I didn't want to go here because I am not a parent, but I see my friends throw thousands at their kid's hobbies, just to move away. I know friends kids who had recording equipment, almost as good as mine (and I was a professional musician for some time), and they ditched the idea, family sold it back to Guitar Center for maybe 1/5 of what they bought it for, then new cycle. 

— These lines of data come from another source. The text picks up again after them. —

(** The start of [main] reaches the loop with the sent file in place, a
    file open to reading and writing that holds what it held before. *)
Lemma sent_file_at_loop cfg w I w1 S w2 :
  readCsv (indexedFile cfg) w = (Val (Ok I), [], w1) →
  readCsv (sentFile cfg) w1 = (Val (Ok S), [], w2) →
  sentFile cfg ≠ ""
  ∧ clock w2 = clock w ∧ calls w2 = calls w
  ∧ (∀ p n, fs w !! p = Some n → fs w2 !! p = Some n)
  ∧ ∃ data, fs w2 !! sentFile cfg = Some (Regular true true data).
Proof.
  intros HrI HrS.
  destruct (readCsv_spec (indexedFile cfg) w) as (o1 & v1 & H1 & Hc1 & Hk1 & Hf1 & _).
  rewrite HrI in H1. injection H1 as <- <-.
  destruct (readCsv_spec (sentFile cfg) w1) as (o2 & v2 & H2 & Hc2 & Hk2 & Hf2 & Ho2).
  rewrite HrS in H2. injection H2 as <- <-.
  destruct Ho2 as [Hne Hcase]. split_and!; try congruence; auto.
  destruct Hcase as [(_ & _ & Hfs)|(data & records & Hf & _ & -> & _)].
  - exists (Csv []). rewrite Hfs. apply lookup_insert_eq.
  - eauto.
Qed.

Lemma acknowledged_prints tr : prints tr → acknowledged tr = [].
Proof.
  induction 1 as [|[t e] tr [m Hm] _ IH]; [done|].
  simpl in Hm. subst e. done.
Qed.

(** ** The sent file is only appended to *)

(** X2: a run of [main] leaves every file it found, other than the sent
    file, as it was; and a sent file that holds csv records, the last row
    ended by its newline, keeps its permissions and its records, followed
    by the records the run wrote, in the order of the writes. *)
Theorem sent_file_is_append_only cfg svc w :
  let tr := (main cfg svc w).1.2 in
  let w' := (main cfg svc w).2 in
  (∀ p n, p ≠ sentFile cfg → fs w !! p = Some n → fs w' !! p = Some n)
  ∧ (∀ r wr records,
       fs w !! sentFile cfg = Some (Regular r wr (Csv records)) →
       fs w' !! sentFile cfg
       = Some (Regular r wr (Csv (records ++ (writes (sentFile cfg) tr).*2)))).
Proof.
  intros tr w'. subst tr w'.
  destruct (main_cases cfg svc w)
    as [(o & tr & w' & Heq & Hs & _ & Hpr)
       |(D & m & urls & I & S & n & w1 & w2 & q & tr & w3 & pre & post
         & Hcfg & Hps & HrI & HrS & Hts & Hloop & Hpre & Hpost & Heq)];
    rewrite Heq; simpl.
  - destruct (stops_at_start_keeps _ _ _ _ _ Hs) as (_ & _ & Hkeep).
    split; [auto|]. intros r wr records Hf.
    rewrite writes_prints by done. simpl. rewrite app_nil_r. auto.
  - destruct (sent_file_at_loop cfg w I w1 S w2 HrI HrS) as (_ & _ & _ & Hkeep & _).
    destruct (loop_effect svc (sentFile cfg) I S D (pacing m) urls
                (Quota 0 (wrap64 (D - n))) w2)
      as (q' & tr' & w3' & Hloop' & Hframe & Hsent & _).
    rewrite Hloop in Hloop'. injection Hloop' as <- <- <-.
    split.
    + intros p n' Hp Hf. rewrite Hframe by done. auto.
    + intros r wr records Hf.
      rewrite !writes_app, (writes_prints _ pre), (writes_prints _ post) by done.
      simpl. rewrite app_nil_r. auto.
Qed.

(** ** What reaches the sent file *)

(** X4: the URLs a run records in the sent file are, in order, among the
    URLs for which the API answered status 200 in that run: a URL whose
    call failed or returned another status is never recorded. *)
Theorem only_acknowledged_urls_are_recorded cfg svc w :
  recorded (sentFile cfg) ((main cfg svc w).1.2)
    `sublist_of` acknowledged ((main cfg svc w).1.2).
Proof.
  destruct (main_cases cfg svc w)
    as [(o & tr & w' & Heq & _ & _ & Hpr)
       |(D & m & urls & I & S & n & w1 & w2 & q & tr & w3 & pre & post
         & _ & _ & _ & _ & _ & Hloop & Hpre & Hpost & Heq)];
    rewrite Heq; simpl.
  - rewrite recorded_prints by done. apply sublist_nil_l.
  - destruct (loop_effect svc (sentFile cfg) I S D (pacing m) urls
                (Quota 0 (wrap64 (D - n))) w2)
      as (q' & tr' & w3' & Hloop' & _ & _ & _ & Hsub & _).
    rewrite Hloop in Hloop'. injection Hloop' as <- <- <-.
    rewrite !recorded_app, !acknowledged_app.
    rewrite (recorded_prints _ pre), (recorded_prints _ post) by done.
    rewrite (acknowledged_prints pre), (acknowledged_prints post) by done.
    simpl. by rewrite !app_nil_r.
Qed.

This hobby can be cheap, well under $100. Get a 20 long, a single T5 lamp, some substrate, HOB filter, and you have a setup that can grow just about anything, and keep most fish that are popular in the planted tank realm.


----------



## BigMek (Dec 6, 2016)

I'll throw out a completely different idea. Go Walstad style:

20g tank at DPG sale (or used), de-rim yourself - $20
16 quarts Miracle Gro Organic Choice potting mix - $8
50 lb Pool Filter Sand - $15
Maxi-jet 400 powerhead (or similar) - $20
Intake sponge for powerhead (optional but suggested) - $5-$7
Local rocks and wood - Free

Lighting options:
Clip on desk lamp - $10
Daylight spectrum 23W CFL - $3?

LED beam light - $40-$50 (More expensive but higher light)


Optional but nice:
Two plug timer - $10

Total cost - $100-$150 + livestock (plus applicable taxes)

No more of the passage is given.